Tuesday, July 01, 2008

Handel: Let the Revival Continue

I see by the program for the San Francisco Opera that the entire 19th Century passed without a single recorded performance of a Handel opera. Ironic, really. The standard beef on Handel is that his operas are too static (A-B-A over and over again, ad nauseam). Yet the 19th Century was the time when portly ladies “performed” opera while seated on stools. Now in the 20th Century, when opera has become drama again, we find Handel coming into his own.

One reason is that he is just too good to be left on the shelf. Accept the formal conventions and take him for what he is: Handel is as good as, perhaps better than, anybody else at portraying the inner life of a mind divided. In my youth I owned an LP record entitled The Unknown Handel (back when he truly was unknown—but not this one). As I recall, it was mostly mad (or almost-mad) scenes, which gave Handel his vehicle for exploring the depths. Listen to that sort of thing for a while and you are able to appreciate his virtues, while tolerating the (only seemingly) marmoreal format.

There’s another good reason for reviving Handel, although it isn’t as edifying. That would be: good parts for women. There are plenty of women in Handel operas in any event. But in an age when they used to cut the testes off little boys to enhance their musical ability, they weren’t too hung up on sex roles in general.

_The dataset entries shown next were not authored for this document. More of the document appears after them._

Definition if1 : Interface := mkInterface 1 (mkIA 1 101).
Definition if11 : Interface := mkInterface 11 (mkIA 1 200).
Definition if12 : Interface := mkInterface 12 (mkIA 1 200).
Definition neighbour : IA := mkIA 1 200.

(** Two beacons with links {(1-1,5),(1-2,7)} and {(1-1,5)}. *)
Definition beaconA : Beacon' :=
  mkBeacon (Some (mkPathSegment 0 [mkASEntry (mkIA 1 1) (mkHopField 5 0) None;
                                   mkASEntry (mkIA 1 2) (mkHopField 7 0) None]))
           0 0.
Definition beaconB : Beacon' :=
  mkBeacon (Some (mkPathSegment 0 [mkASEntry (mkIA 1 1) (mkHopField 5 0) None]))
           0 0.

(** Two beacons with links {(1-1,5),(1-1,7),(1-2,5)} and {(1-1,5)}: two
    links of the first are of one AS and differ in the ingress interface,
    two are on one ingress interface and differ in the AS. The egress
    interfaces of the four entries are 1, 2, 3 and 9. *)
Definition beaconC : Beacon' :=
  mkBeacon (Some (mkPathSegment 0 [mkASEntry (mkIA 1 1) (mkHopField 5 1) None;
                                   mkASEntry (mkIA 1 1) (mkHopField 7 2) None;
                                   mkASEntry (mkIA 1 2) (mkHopField 5 3) None]))
           0 0.
Definition beaconD : Beacon' :=
  mkBeacon (Some (mkPathSegment 0 [mkASEntry (mkIA 1 1) (mkHopField 5 9) None]))
           0 0.

(** A beacon without a segment. *)
Definition no_segment : Beacon' := mkBeacon None 0 0.

(** The store that holds the beacon of two hops, and the store that holds
    the five beacons. *)
Definition store1 : executor Quality Direction :=
  PqaMemoryBackend.Beacons (backend_of [hops2]).
Definition store5 : executor Quality Direction :=
  PqaMemoryBackend.Beacons (backend_of five).

(** A beacon whose first AS entry has no PQA extension and whose second
    has one; a segment without AS entries, and a store with a record of
    its identity. *)
Definition late_extension : Beacon' :=
  mkBeacon (Some (mkPathSegment (time_Unix 50 0)
                    [mkASEntry origin (mkHopField 0 1) None;
                     mkASEntry (mkIA 1 141) (mkHopField 1 2)
                       (Some (mkPqaExtension tt tt 7))])) 1 0.
Definition no_entries : Beacon' :=
  mkBeacon (Some (mkPathSegment (time_Unix 50 0) [])) 1 0.
Definition with_empty_identity : Backend :=
  PqaMemoryBackend.mk
    (mkExecutor [mkRow 1 [] [] 1 100 1 0 50 21650 60 1 []] no_fault localIA)
    ([] : list (Z * Target')).

(** The three best, and the ten best. *)
Definition policy3 : TargetPolicy Quality Direction Z := policy 3.
Definition policy10 : TargetPolicy Quality Direction Z := policy 10.

(** The mechanisms over the backends of the five and of the seven beacons. *)
Definition m5 : Mechanism.t := Mechanism.mk (backend_of five) [if1; if11; if12].
Definition m7 : Mechanism.t := Mechanism.mk (backend_of seven) [if1; if11; if12].



(** A fetch by identifiers that asks [GetBeaconById] for one after the
    other and, at the first error, hands back the beacons read so far
    together with the error. *)
Fixpoint GetBeaconsById_so_far (e : executor Quality Direction) (ids : list Z)
    (acc : list Beacon') : list Beacon' * option error' :=
  match ids with
  | [] => (acc, None)
  | id :: rest =>
      match GetBeaconById e id with
      | inl err => (acc, Some err)
      | inr b => GetBeaconsById_so_far e rest (acc ++ [b])
      end
  end.

Definition beaconsById_so_far : BeaconsById Quality Direction :=
  fun e ids => GetBeaconsById_so_far e ids [].



(** ** Stores and parameters for the queries *)

(** A store whose driver refuses every INSERT. *)
Definition refusing_inserts : executor Quality Direction :=
  mkExecutor []
    (fun st => match st with
               | StmtInsert => Some (ErrExternal "disk full")
               | _ => None
               end) localIA.

(** The store of the beacon of 2 hops, originated at second 50, and of a
    beacon originated at second 200: the records expire at seconds 21650
    and 21800. *)
Definition late : Beacon' := beacon_via 200 [151; 152] 1.
Definition early_and_late : executor Quality Direction :=
  PqaMemoryBackend.Beacons (backend_of [hops2; late]).

(** The store of the beacon of 2 hops and of a record whose packed beacon
    is empty. *)
Definition corrupt : executor Quality Direction :=
  mkExecutor (db_rows store1 ++
                [mkRow 2 [Byte.x01] [] 1 100 1 1 50 21650 60000000000 1 []])
             no_fault localIA.

(** Beacons of ISD 1 that came in on interface 1, with usage 1, valid at
    second 100; the zero origin and the usage 0 ask for nothing. *)
Definition valid_at_100 : QueryParams :=
  mkQueryParams [] [mkIA 0 0; mkIA 1 0] [1] [0; 1] (time_Unix 100 0).

(** The store of the five beacons after the beacon of 2 hops has come in
    again, originated at second 70, on interface 2 and with usage 3. *)
Definition hops2_again : Beacon' := beacon_via 70 [141] 2.
Definition store5_updated : executor Quality Direction :=
  match InsertBeacon store5 hops2_again 3 (time_Unix 80 0) with
  | Ret (e', _, _) => e'
  | Panic => store5
  end.

(** The store [early_and_late] after a sweep at second 21700. *)
Definition swept : executor Quality Direction :=
  (DeleteExpiredBeacons early_and_late (time_Unix 21700 0)).1.1.

(** An egress interface with identifier 0. *)
Definition if0 : Interface := mkInterface 0 (mkIA 1 200).
End TestBed.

Lots of the best Handel “male” roles are performed, or performable, by the ladies.

Handel’s Ariodante, the current Handel offering at the San Francisco offering, fills the bill on both counts. Indeed, as to style and format, Ariodante may confirm the main point. On the face of things, it’s a plot both dull and stupid. But Handel had his back to the wall on this one; he was operating in an unfamiliar house, against fierce competition. Somehow these challenges became opportunities and he produced some of his most listenable music.

At San Francisco, he also had one more important ally: Susan Graham, in the (“male”) title role. Graham seems to pretty much own the 18th Century repertoire now; in the last year we’ve seen her in this Handel, a Gluck (Iphegenia) and a Mozart (Clemenza di Tito) and every time, she just seems to inhabit the part.

I can’t quite make my mind up about Ruth Ann Swenson as Ginevra, Graham’s opposite number. You certainly want to root for anyone who went under the knife for breast cancer just two years ago, and must still be staggering from the shock of chemo. But the truth is, I’ve always thought she lacks a certain something—more sweet than memorable, more cream than really peachy.

Graham and Swenson had good support from the rest of the cast, but for Mr. and Mrs. Buce, the cast labored under an unfortunate disadvantage: we’d just got through listening to a superb CD version from Spoleto, where the supporting cast sang, on the whole, rather better. In particular, Mary-Ellen Nessi, Spoleto’s Polinesso, was convincing enough to give villainy a bad name.

Still, I vote for more Handel. As we filed out, I heard the lady next to me say she figured one every four years was enough. Fine with me, she can give me all her extra tickets.